WHAT THE EXERCISE ASKS:
Read the data that follows. Then repeat it exactly.

Collected data
--- START ---
Section Branching.
Local Notation "'good32'" := (IEEE.good IEEE.prec32 IEEE.emax32).
Local Notation "'good64'" := (IEEE.good IEEE.prec64 IEEE.emax64).
Variables (v : @UsersView IEEE.arith) (t : spec_float).
Hypothesis valid : finite_b32_view v.

(** On a finite balance, adding the product to an accumulator is adding
    the balance when the element qualifies and leaving the accumulator
    otherwise. *)
Lemma add32_selects : forall acc i, (i < Count v)%nat -> good32 acc ->
  @add32 IEEE.arith acc (contribution v t i)
  = adds_qualifying (@add32 IEEE.arith) (fun b => b) v t acc i.
Proof.
  intros acc i Hi Hacc. rewrite (contribution_value v t valid i Hi).
  unfold adds_qualifying. destruct (qualifies v t i); [reflexivity|].
  apply add_zero_good. exact Hacc.
Qed.

Lemma add64_selects : forall acc i, (i < Count v)%nat -> good64 acc ->
  @add64 IEEE.arith acc (@cvtps_pd IEEE.arith (contribution v t i))
  = adds_qualifying (@add64 IEEE.arith) (@cvtps_pd IEEE.arith) v t acc i.
Proof.
  intros acc i Hi Hacc. rewrite (contribution_value v t valid i Hi).
  unfold adds_qualifying. destruct (qualifies v t i); [reflexivity|].
  apply add_zero_good. exact Hacc.
Qed.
--- END ---
OUTPUT FOR THIS EXERCISE:
Section Branching.
Local Notation "'good32'" := (IEEE.good IEEE.prec32 IEEE.emax32).
Local Notation "'good64'" := (IEEE.good IEEE.prec64 IEEE.emax64).
Variables (v : @UsersView IEEE.arith) (t : spec_float).
Hypothesis valid : finite_b32_view v.

(** On a finite balance, adding the product to an accumulator is adding
    the balance when the element qualifies and leaving the accumulator
    otherwise. *)
Lemma add32_selects : forall acc i, (i < Count v)%nat -> good32 acc ->
  @add32 IEEE.arith acc (contribution v t i)
  = adds_qualifying (@add32 IEEE.arith) (fun b => b) v t acc i.
Proof.
  intros acc i Hi Hacc. rewrite (contribution_value v t valid i Hi).
  unfold adds_qualifying. destruct (qualifies v t i); [reflexivity|].
  apply add_zero_good. exact Hacc.
Qed.

Lemma add64_selects : forall acc i, (i < Count v)%nat -> good64 acc ->
  @add64 IEEE.arith acc (@cvtps_pd IEEE.arith (contribution v t i))
  = adds_qualifying (@add64 IEEE.arith) (@cvtps_pd IEEE.arith) v t acc i.
Proof.
  intros acc i Hi Hacc. rewrite (contribution_value v t valid i Hi).
  unfold adds_qualifying. destruct (qualifies v t i); [reflexivity|].
  apply add_zero_good. exact Hacc.
Qed.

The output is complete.